D'Aci-Reale à Nicolosi. - Les Monti-Rossi et l'éruption de 1669. — L'ascension de l’Etna. - Le Val del Bove. - Le panorama de la Sicile et la vue du cratère. - Descente vers Adernò. - Le pont et les cascades du Simeto. - Bronte et l'auberge du Loup. - Un paysage du centre de l'Europe. - Le plateau de Donnevita. - L'éruption du Monte-Frumento. - Les grands châtaigniers de l’Etna. - L’éruption de 1852. - De Zaffarana à Catane.

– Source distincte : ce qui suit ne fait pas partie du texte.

Lemma wp_assert {St} b s (Q : unit → St → Prop) : b = true → Q tt s → wp (lift (assert_ b)) s Q.
Proof. by intros ->. Qed.

Lemma wp_run {St A} (m : M St A) s Q : wp m s Q → ∃ a s', m s = Ok (a, s') ∧ Q a s'.
Proof. unfold wp. destruct (m s) as [[a s']|e]; [eauto|done]. Qed.

Section Run.
Context {St : Type} `{RBRepLaws St} (V F : Z → Prop) (R : nat → Prop).

Definition place (h : handle) : Prop := match h with Root t => R t | Ref _ k => V k end.

(** The store [s] shows [σ] on the nodes [V] and the roots [R]; the nodes [F] can be
    claimed. *)
Record sees (s : St) (σ : ideal) : Prop := {
  sees_valid k : V k → rep_valid s k;
  sees_fresh k : F k → rep_fresh s k;
  sees_root t : R t → rep_root s t;
  sees_cell h : place h → rep_get s h = Ok (cell σ h);
  sees_red k : V k → rep_colour s k = red σ k;
  sees_null : red σ 0 = false;
}.

Lemma V_range s σ k : sees s σ → V k → 0 < k < 2 ^ 64 ∧ k mod 16 = 0.
Proof. intros Hs Hk. by eapply rep_valid_range, rep_valid_fresh, sees_valid. Qed.

Lemma sees_place s σ h : sees s σ → place h → rep_place s h.
Proof. intros Hs. destruct h; simpl; [apply (sees_root _ _ Hs)|apply (sees_valid _ _ Hs)]. Qed.

(** Every store shows something. *)
Lemma sees_exists s :
  (∀ k, V k → rep_valid s k) → (∀ k, F k → rep_fresh s k) → (∀ t, R t → rep_root s t) →
  ∃ σ, sees s σ.
Proof.
  intros HV HF HR.
  exists (mkIdeal (λ h, match rep_get s h with Ok v => v | Err _ => 0 end)
           (λ k, bool_decide (k ≠ 0) && rep_colour s k)).
  split; [done|done|done| | |]; simpl.
  - intros h Hh. destruct (rep_get_ok s h) as [v ->]; [destruct h; simpl in *; auto|done].
  - intros k Hk. pose proof (rep_valid_range s k (rep_valid_fresh s k (HV k Hk))). by rewrite bool_decide_true by lia.
  - done.
Qed.

Lemma sees_same s s' σ : sees s σ → rep_same_view s s' → sees s' σ.
Proof.
  intros Hs ((Hpv & Hpf & Hpr) & Hg & Hr). split.
  - intros k Hk. by eapply Hpv, sees_valid.
  - intros k Hk. by eapply Hpf, sees_fresh.
  - intros t Ht. by eapply Hpr, sees_root.
  - intros h Hh. rewrite Hg by (by eapply sees_place). exact (sees_cell _ _ Hs h Hh).
  - intros k Hk. rewrite Hr by (by eapply sees_valid). exact (sees_red _ _ Hs k Hk).
  - exact (sees_null _ _ Hs).
Qed.

Lemma wp_get_dir s σ d k (Q : _ → St → Prop) :
  sees s σ → V k → (∀ s', sees s' σ → Q (Ref d k) s') → wp (get_dir d k) s Q.
Proof.
  intros Hs Hk HQ. unfold wp, get_dir.
  destruct (rep_ref_ok s d k) as (s' & -> & Hv & _); [by eapply rep_valid_fresh, sees_valid|].
  apply HQ. by eapply sees_same.
Qed.

Lemma wp_deref s σ h Q : sees s σ → place h → Q (cell σ h) s → wp (deref h) s Q.
Proof.
  intros Hs Hh HQ. unfold wp, deref, lift. by rewrite (sees_cell _ _ Hs h Hh).
Qed.

Lemma wp_is_red s σ k Q :
  sees s σ → k = 0 ∨ V k → (∀ s', sees s' σ → Q (red σ k) s') → wp (is_red k) s Q.
Proof.
  intros Hs Hk HQ. unfold wp, is_red.
  destruct Hk as [->|Hk].
  - rewrite rep_is_red_null. rewrite <- (sees_null _ _ Hs). by apply HQ.
  - destruct (rep_is_red_ok s k) as (s' & -> & Hv); [by eapply sees_valid|].
    rewrite (sees_red _ _ Hs k Hk). apply HQ. by eapply sees_same.
Qed.

Lemma wp_assign_fresh s σ h v Q :
  sees s σ → place h → v = 0 ∨ rep_fresh s v → (∀ s', sees s' (upd σ h v) → Q tt s') →
  wp (assign h v) s Q.
Proof.
  intros Hs Hh Hv HQ. unfold wp, assign.
  destruct (rep_set_ok s h v) as (s' & -> & (Hpv & Hpf & Hpr) & Hg & Hr);
    [by eapply sees_place|done|].
  apply HQ. split.
  - intros k Hk. by eapply Hpv, sees_valid.
  - intros k Hk. by eapply Hpf, sees_fresh.
  - intros t Ht. by eapply Hpr, sees_root.
  - intros h' Hh'. rewrite Hg by (by eapply sees_place). simpl.
    destruct (decide (h' = h)); [done|]. exact (sees_cell _ _ Hs h' Hh').
  - intros k Hk. rewrite Hr by (by eapply sees_valid). exact (sees_red _ _ Hs k Hk).
  - exact (sees_null _ _ Hs).
Qed.

Lemma wp_assign s σ h v Q :
  sees s σ → place h → v = 0 ∨ V v → (∀ s', sees s' (upd σ h v) → Q tt s') → wp (assign h v) s Q.
Proof.
  intros Hs Hh Hv HQ. eapply wp_assign_fresh; [done..| |done].
  destruct Hv; [by left|right]. by eapply rep_valid_fresh, sees_valid.
Qed.

Lemma wp_set_red s σ k b Q :
  sees s σ → V k → (∀ s', sees s' (paint σ k b) → Q tt s') → wp (set_red k b) s Q.
Proof.
  intros Hs Hk HQ. unfold wp, set_red.
  destruct (rep_set_red_ok s k b) as (s' & -> & (Hpv & Hpf & Hpr) & Hg & Hr); [by eapply sees_valid|].
  apply HQ. split.
  - intros k' Hk'. by eapply Hpv, sees_valid.
  - intros k' Hk'. by eapply Hpf, sees_fresh.
  - intros t Ht. by eapply Hpr, sees_root.
  - intros h' Hh'. rewrite Hg by (by eapply sees_place). exact (sees_cell _ _ Hs h' Hh').
  - intros k' Hk'. rewrite Hr by (by eapply sees_valid). simpl.
    destruct (decide (k' = k)); [done|]. exact (sees_red _ _ Hs k' Hk').
  - rewrite red_paint_ne; [exact (sees_null _ _ Hs)|]. intros <-.
    pose proof (V_range _ _ _ Hs Hk). lia.
Qed.

Lemma wp_is_null s σ h Q :
  sees s σ → place h → Q (bool_decide (cell σ h = 0)) s → wp (is_null h) s Q.
Proof.
  intros Hs Hh HQ. unfold is_null. apply wp_bind. eapply wp_deref; [done..|].
  apply wp_ret. by rewrite rep_null_0.
Qed.

Lemma wp_load m h s σ Q :
  (∀ Q', Q' h s → wp m s Q') → sees s σ → place h → Q (cell σ h) s → wp (load m) s Q.
Proof.
  intros Hm Hs Hh HQ. unfold load. apply wp_bind, Hm. by eapply wp_deref.
Qed.

Lemma wp_load_dir d k s σ (Q : _ → St → Prop) :
  sees s σ → V k → (∀ s', sees s' σ → Q (cell σ (Ref d k)) s') → wp (load (get_dir d k)) s Q.
Proof.
  intros Hs Hk HQ. unfold load. apply wp_bind. eapply wp_get_dir; [done..|]. intros s' Hs'.
  eapply wp_deref; [done..|]. by apply HQ.
Qed.

Lemma wp_store_dir d k v s σ (Q : _ → St → Prop) :
  sees s σ → V k → v = 0 ∨ V v → (∀ s', sees s' (upd σ (Ref d k) v) → Q tt s') →
  wp (store (get_dir d k) v) s Q.
Proof.
  intros Hs Hk Hv HQ. unfold store. apply wp_bind. eapply wp_get_dir; [done..|]. intros s' Hs'.
  by eapply wp_assign.
Qed.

Au lieu de faire un grand détour par Catane, il m’était facile d’aborder directement l’Etna en partant d’Aci-Reale. La route, qui de cette dernière ville monte vers Nicolosi, est plus riche en beaux points de vue que le chemin d’ascension suivi par tous les voyageurs étrangers. À l’ouest d’Aci-Reale, quand on s’élève de contre-fort en contre-fort comme par une succession de degrés, on ne cesse d’avoir sous les yeux l’immense jardin qui ceint la base de la montagne et l’étendue bleue de la mer Ionienne, que le feuillage touffu des arbres de la plaine semble découper en golfes aux contours indécis. Des villages, beaucoup plus riches que ne le sont la plupart des villes dans les autres districts de la Sicile, se montrent sur la cime de chaque hauteur, dans le creux de chaque vallon ; des maisons de plaisance, des églises à coupoles apparaissent au milieu de la verdure ; de toutes parts, on voit les signes de la grande richesse territoriale du pays.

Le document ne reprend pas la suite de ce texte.